Attempted it in April a couple of years ago. We planned to do it unsupported over 4 days. Cached water for the third and fourth days and carried two days' water from the start. Arranged a 4x4 pick up from the end - we struggled to find anyone with a boat and there was a big swell, so none of the companies would properly commit to actually picking us up.
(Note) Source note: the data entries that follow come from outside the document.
(* ===== verification/IniDoc.v ===== *)
(** * util/ini: what a document is read as

    A document is read as the items of its lines, one after the other; what loading it
    gives is what these items say. *)

From S2P Require Import Prelude.
From S2P Require Import Ini.
From S2P Require Import IniBytes.
From S2P Require Import IniRead.
From S2P Require Import IniLocal.
From Stdlib Require Import Ascii.

Open Scope string_scope.

Module inidocument.

Import inidoc iniread inivalue inilocal.

(** ** What the items say *)

Inductive Items (o : Options) : bytes -> list item -> Prop :=
| I_nil : Items o [] []
| I_cons l it r its : Reads o l it r -> Items o r its -> Items o l (it :: its).

Definition findSection (secs : list Section) (s : bytes) : option Section :=
  find (fun sec => bool_decide (sectionName sec = s)) secs.

Definition onSections (s : bytes) (g : Section -> Section) (secs : list Section) : list Section :=
  (fun sec => if bool_decide (sectionName sec = s) then g sec else sec) <$> secs.

Definition force (s : bytes) (secs : list Section) : list Section :=
  match findSection secs s with Some _ => secs | None => (secs ++ [mkSection s []])%list end.

Definition define (s k v : bytes) (auto : bool) (secs : list Section) : list Section :=
  match findSection secs s ≫= fun sec => keyOf sec k with
  | Some _ => onSections s (fun sec => sec <| keys ::= fmap (fun key => if bool_decide (name key = k) then key <| value := v |> else key) |>) secs
  | None => onSections s (fun sec => sec <| keys ::= fun l => (l ++ [mkKey k v auto])%list |>) secs
  end.

(** The sections so far, the current one, the number of the next unnamed key. *)
Definition state := (list Section * bytes * nat)%type.

Definition isAuto (k : bytes) : bool := bool_decide (k = lit "-").
Definition numbered (n : nat) (k : bytes) : bytes := if isAuto k then ("#"%char :: itoa n)%list else k.

Definition absorb (st : state) (it : item) : state :=
  let '(secs, cur, n) := st in
  match it with
  | Blank => st
  | Header s => (force s secs, s, 1)
  | Entry k v => (define cur (numbered n k) v (isAuto k) secs, cur, if isAuto k then S n else n)
  end.

Definition stateOf (lp : loop) : state := (sections (file lp), current lp, autoIncrementAt lp).

(** What the element [b] makes of the nodes. *)
Definition addNode (st : state) (it : item) (tr b : bytes) (l l' : list node) : Prop :=
  let '(secs, cur, n) := st in
  match it with
  | Blank => l' = l
  | Header s => l' = (l ++ [mkNode tr (Some b) (SectionRef s) 0 0 false])%list
  | Entry k _ =>
      let k := numbered n k in
      exists vs ve sp,
        match findSection secs cur ≫= fun sec => keyOf sec k with
        | Some _ =>
            l' = (fun nd => if bool_decide (ref nd = KeyRef cur k)
                            then mkNode (trivia nd) (Some b) (ref nd) vs ve sp else nd) <$> l
        | None => l' = (l ++ [mkNode tr (Some b) (KeyRef cur k) vs ve sp])%list
        end
  end.

Lemma between_app p q b : rest p = (b ++ rest q)%list -> between p q = b.
Proof. intros H. unfold between. rewrite H, length_app. replace (_ - _)%nat with (length b) by lia. apply take_app_length. Qed.

Lemma Reads_suffix o l it r : Reads o l it r -> exists b, l = (b ++ r)%list.
Proof.
  assert (forall l ln r, line l = (ln, r) -> l = (ln ++ r)%list) as Hl by (intros ??? E; pose proof (line_split l0) as H; by rewrite E in H).
  intros [? ln ? _ E _|? ln ? ? _ E _|l0 ln q k lv v r0 _ E _ Hv]; [by exists ln; apply Hl..|].
  apply Hl in E as ->. cut (exists b, q = (b ++ r0)%list). { intros [b ->]. exists (ln ++ b)%list. by rewrite app_assoc. }
  unfold ReadsValue in Hv. destruct (classify o lv) as [x|seg|quote x|x].
  - destruct Hv as [_ ->]. by exists [].
  - destruct Hv as (t & _ & H). clear -H Hl. induction H as [|? ? ? ? ? E _ _ [b ->]]; [by exists []|].
    apply Hl in E as ->. exists (ln ++ b)%list. by rewrite app_assoc.
  - destruct Hv as (t & _ & H). clear -H Hl. induction H as [? ? ? ? _ E _|? ? ? ? ? _ E _ _ [b ->]]; apply Hl in E as ->; [by eexists|].
    exists (ln ++ b)%list. by rewrite app_assoc.
  - clear -Hv Hl. induction Hv as [|? ? ? ? _ E _|? ? ? ? _ E _ _|? ? ? ? ? ? _ E _ _ _ [b ->]]; [by exists []|..]; apply Hl in E as ->; try by eexists.
    exists (ln ++ b)%list. by rewrite app_assoc.
Qed.

(** ** A round of the loop *)

Lemma addKey_reader lp k auto v q r : reader (addKey lp k auto v q r) = r.
Proof. unfold addKey. by destruct (_ ≫= _). Qed.

Lemma parseLine_sound data lp lp' : rest (reader lp) <> [] -> parseLine data lp = inr lp' ->
  exists it b,
    rest (reader lp) = (b ++ rest (reader lp'))%list /\
    Reads (opts (file lp)) (rest (reader lp)) it (rest (reader lp')) /\
    stateOf lp' = absorb (stateOf lp) it /\
    addNode (stateOf lp) it (between (triviaAt lp) (reader lp)) b (nodes (file lp)) (nodes (file lp')) /\
    triviaAt lp' = match it with Blank => triviaAt lp | _ => reader lp' end /\
    (opts (file lp'), Format_ (file lp'), bom (file lp')) = (opts (file lp), Format_ (file lp), bom (file lp)).
Proof.
  intros Hne. unfold parseLine, readLine. destruct (line (rest (reader lp))) as [ln q] eqn:El.
  pose proof (line_split (rest (reader lp))) as Hsp. rewrite El in Hsp.
  pose proof (R_blank (opts (file lp)) _ ln q Hne El) as HB.
  pose proof (fun s => R_header (opts (file lp)) _ ln q s Hne El) as HH.
  pose proof (fun k lv v r => R_entry (opts (file lp)) _ ln q k lv v r Hne El) as HE.
  unfold lineOf in HB, HH, HE. destruct (trimLeftSpace ln) as [|c t] eqn:Et.
  { intros [= <-]. exists Blank, ln. split_and!; try done. by apply HB. }
  destruct (oneOf c "#;"). { intros [= <-]. exists Blank, ln. split_and!; try done. by apply HB. }
  destruct (Ascii.eqb c "[").
  - destruct (LastIndex _ _) as [i|]; [|done]. case_bool_decide as Hs; [done|]. intros [= <-].
    exists (Header (slice (c :: t) 1 i)), ln. split_and!; try done.
    + by apply HH.
    + unfold stateOf, absorb, appendNode, forceSection, force, section, findSection. simpl. by destruct (find _ _).
    + unfold stateOf, addNode, appendNode, forceSection, section. cbn [nodes file].
      rewrite (between_app (reader lp) _ ln) by done. destruct (find _ _); done.
    + unfold forceSection, section. simpl. by destruct (find _ _).
  - destruct (readKeyName _ _) as [e|[k off]]; [done|]. case_bool_decide as Hk; [done|].
    destruct (readValue _ _ _ _) as [[v r]|] eqn:Ev; [|done].
    pose proof (readValue_spec (opts (file lp)) (pos (reader lp) + (length ln - length (c :: t)) + off) (drop off (c :: t)) (mkParser q (pos (reader lp) + length ln))) as Hv.
    rewrite Ev in Hv. simpl in Hv.
    intros [= <-]. specialize (HE k (drop off (c :: t)) (text v) (rest r) eq_refl Hv).
    destruct (Reads_suffix _ _ _ _ HE) as [b Hb].
    exists (Entry k (text v)), b. rewrite addKey_reader. split_and!; [done|done|..]; unfold addKey; cbv zeta;
      fold (isAuto k); fold (numbered (autoIncrementAt lp) k).
    + unfold stateOf, absorb, define. change (findSection (sections (file lp))) with (section (file lp)).
      by destruct (section (file lp) (current lp) ≫= _).
    + unfold stateOf, addNode. exists (from v - pos (reader lp))%nat, (upto v - pos (reader lp))%nat, (span v).
      change (findSection (sections (file lp))) with (section (file lp)).
      rewrite (between_app (reader lp) r b) by done.
      by destruct (section (file lp) (current lp) ≫= _).
    + by destruct (section (file lp) (current lp) ≫= _).
    + by destruct (section (file lp) (current lp) ≫= _).
Qed.

Lemma parseLine_complete data lp it r : Reads (opts (file lp)) (rest (reader lp)) it r -> exists lp', parseLine data lp = inr lp'.
Proof.
  intros H. unfold parseLine, readLine. remember (rest (reader lp)) as l eqn:Er.
  destruct H as [l ln r Hl E Ef|l ln r s Hl E Ef|l ln q k lv v r Hl E Ef Hv]; rewrite E; unfold lineOf in Ef;
    destruct (trimLeftSpace ln) as [|c t]; try (by eexists); destruct (oneOf c "#;"); try (by eexists);
    destruct (Ascii.eqb c "["); try (destruct (LastIndex _ _); [|done]; case_bool_decide; [done|by eexists]);
    destruct (readKeyName _ _) as [e|[k' off]]; try done; case_bool_decide; try done.
  injection Ef as -> <-.
  destruct (readValue_complete (opts (file lp)) (pos (reader lp) + (length ln - length (c :: t)) + off) (drop off (c :: t))
    (mkParser q (pos (reader lp) + length ln)) v r Hv) as (vv & q' & -> & _). by eexists.
Qed.

Lemma Reads_shorter o l it r : Reads o l it r -> length r < length l.
Proof.
  intros H. assert (l <> []) as Hl by (by destruct H).
  destruct H as [? ln ? _ E _|? ln ? ? _ E _|l0 ln q k lv v r0 _ E _ Hv]; [by eapply line_shorter..|].
  apply line_shorter in E; [|done]. cut (length r0 <= length q)%nat; [lia|].
  unfold ReadsValue in Hv. destruct (classify o lv).
  - by destruct Hv as [_ ->].
  - destruct Hv as (t & _ & H). by eapply Continued_shorter.
  - destruct Hv as (t & _ & H). apply Closing_shorter in H. lia.
  - apply Joining_shorter in Hv as [(-> & -> & _)|]; simpl; lia.
Qed.

(** ** The loop *)

Lemma parseLoop_ind data (P : loop -> Prop) fuel lp lp' :
  (forall lp lp', P lp -> rest (reader lp) <> [] -> parseLine data lp = inr lp' -> P lp') ->
  parseLoop fuel data lp = inr lp' -> P lp -> P lp'.
Proof.
  intros Hstep. revert lp. induction fuel as [|fuel IH]; intros lp; simpl; [by intros [= <-]|].
  unfold eof. destruct (rest (reader lp)) as [|c l] eqn:Er; [by intros [= <-]|].
  destruct (parseLine data lp) as [e|lp1] eqn:Ep; [done|]. intros H HP. apply (IH lp1); [done|].
  eapply Hstep; [exact HP| |exact Ep]. by rewrite Er.
Qed.

Lemma parseLoop_sound data fuel lp lp' : (length (rest (reader lp)) <= fuel)%nat -> parseLoop fuel data lp = inr lp' ->
  exists its, Items (opts (file lp)) (rest (reader lp)) its /\ stateOf lp' = foldl absorb (stateOf lp) its /\
    rest (reader lp') = [].
Proof.
  revert lp. induction fuel as [|fuel IH]; intros lp Hf; simpl.
  { intros [= <-]. exists []. destruct (rest (reader lp)); simpl in Hf; [|lia]. split_and!; [constructor|done|done]. }
  unfold eof. destruct (rest (reader lp)) as [|c l] eqn:Er.
  { intros [= <-]. exists []. split_and!; [constructor|done|done]. }
  destruct (parseLine data lp) as [e|lp1] eqn:Ep; [done|]. intros H.
  destruct (parseLine_sound data lp lp1) as (it & b & Hb & HR & Hst & _ & _ & Ho); [by rewrite Er|done|].
  injection Ho as Ho _ _. rewrite Er in HR. pose proof (Reads_shorter _ _ _ _ HR) as Hl.
  destruct (IH lp1) as (its & HI & Hst' & He); [simpl in *; lia|done|]. rewrite Ho in HI.
  exists (it :: its). split_and!; [by econstructor| |done]. cbn [foldl]. by rewrite <- Hst.
Qed.

Lemma parseLoop_complete data fuel lp its : Items (opts (file lp)) (rest (reader lp)) its ->
  exists lp', parseLoop fuel data lp = inr lp'.
Proof.
  revert lp its. induction fuel as [|fuel IH]; intros lp its HI; simpl; [by eexists|].
  unfold eof. destruct (rest (reader lp)) as [|c l] eqn:Er; [by eexists|].
  inversion HI as [|? it r its' HR HI']; subst. rewrite <- Er in HR.
  destruct (parseLine_complete data lp it r HR) as [lp1 E]. rewrite E.
  destruct (parseLine_sound data lp lp1) as (it2 & b & _ & HR2 & _ & _ & _ & Ho); [by rewrite Er|done|].
  destruct (Reads_det _ _ _ _ _ _ HR HR2) as [-> ->]. injection Ho as Ho _ _.
  apply (IH lp1 its'). by rewrite Ho.
Qed.

(** ** A document *)

Definition textOf (b : bytes) : bytes := if HasPrefix b bomUTF8 then drop 3 b else b.

Definition initial (o : Options) : state := ([mkSection (DefaultSectionName o) []], DefaultSectionName o, 1).

Definition startLoop (o : Options) (b : bytes) : loop :=
  let s := DefaultSectionName o in
  let p := if HasPrefix b bomUTF8 then mkParser (drop 3 b) 3 else mkParser b 0 in
  mkLoop p p s 1
    (mkFile (Format_ (newFile o)) o (if HasPrefix b bomUTF8 then bomUTF8 else []) [] [mkSection s []] [Data b] []).

Lemma withDefaults_idem o : withDefaults (withDefaults o) = withDefaults o.
Proof. destruct o as [? ? ? ? ? [|] [|] [|]]; reflexivity. Qed.

Lemma LoadBytes_loop o b :
  LoadBytes o b =
    if negb (HasPrefix b bomUTF8) && (HasPrefix b bomUTF16BE || HasPrefix b bomUTF16LE) then inl UTF16
    else match parseLoop (length b) b (startLoop (withDefaults o) b) with
         | inl e => inl e
         | inr lp => inr ((file lp) <| epilogue := rest (triviaAt lp) |>)
         end.
Proof.
  unfold LoadBytes, Load, newFile. cbv zeta. cbn [Format_ opts bom nodes sections epilogue].
  generalize (withDefaults o) as O. intros O.
  unfold load, loadSources, startLoop, parse, newFile. cbn [Format_ opts bom nodes sections sources epilogue].
  assert (forall s fm bm, forceSection s (mkFile fm O bm [] [mkSection s []] [Data b] []) = mkFile fm O bm [] [mkSection s []] [Data b] []) as H1.
  { intros s fm bm. unfold forceSection, section. simpl. by rewrite bool_decide_true. }
  change (forceSection (DefaultSectionName O) (mkFile (Format_withDefaults (mkFormat [] [] true true)) O [] [] [] [Data b] []))
    with (mkFile (Format_withDefaults (mkFormat [] [] true true)) O [] [] [mkSection (DefaultSectionName O) []] [Data b] []).
  cbn [opts]. unfold upd, upd_bom. cbn [Format_ opts bom nodes sections sources epilogue]. rewrite !H1.
  destruct (HasPrefix b bomUTF8); cbn [negb andb].
  { by destruct (parseLoop _ _ _). }
  destruct (_ || _); [done|]. by destruct (parseLoop _ _ _).
Qed.

Lemma Load_sound o b f : LoadBytes o b = inr f ->
  exists its, Items (withDefaults o) (textOf b) its /\ sections f = (foldl absorb (initial (withDefaults o)) its).1.1.
Proof.
  rewrite LoadBytes_loop. destruct (_ && _); [done|].
  destruct (parseLoop _ _ _) as [e|lp] eqn:E; [done|]. intros [= <-].
  assert (rest (reader (startLoop (withDefaults o) b)) = textOf b) as Ht.
  { unfold startLoop, textOf. by destruct (HasPrefix b bomUTF8). }
  apply parseLoop_sound in E as (its & HI & Hst & _).
  - exists its. rewrite Ht in HI. split; [done|]. unfold stateOf in Hst. cbn.
    change (stateOf (startLoop (withDefaults o) b)) with (initial (withDefaults o)) in Hst.
    apply (f_equal (fun st => st.1.1)) in Hst. exact Hst.
  - rewrite Ht. unfold textOf. destruct (HasPrefix b bomUTF8); [rewrite length_drop; lia|done].
Qed.

Lemma Load_complete o b its : HasPrefix b bomUTF16BE = false -> HasPrefix b bomUTF16LE = false ->
  Items (withDefaults o) (textOf b) its -> exists f, LoadBytes o b = inr f.
Proof.
  intros H1 H2 HI. rewrite LoadBytes_loop, H1, H2, andb_false_r.
  assert (rest (reader (startLoop (withDefaults o) b)) = textOf b) as Ht.
  { unfold startLoop, textOf. by destruct (HasPrefix b bomUTF8). }
  destruct (parseLoop_complete b (length b) (startLoop (withDefaults o) b) its) as [lp ->]; [by rewrite Ht|]. by eexists.
Qed.

End inidocument.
Was attracted to it because it was supposed to be 'technical' and seemed a bit different. They aren't joking about the navigation. The first day started off fine, as you're following a well-marked path. Lovely scenery etc. Then it becomes quite hard to follow and the terrain is pretty horrible - limestone pavement with thick, head-height bush. We fairly epiced, but did eventually make it to the bivi spot before nightfall, not before getting lost a couple of times and later having a complete meltdown when almost completely stuck in bushes. Remember you're also carrying 2 days' of water and ropes etc. Expecting some beautiful beach camping, we found a ratty, forested hovel to spend the night. Second day was much easier in terms of navigation and we made it to our water cache. From there, there was a fairly quick escape, which we knew from caching the water, so we decided to take it.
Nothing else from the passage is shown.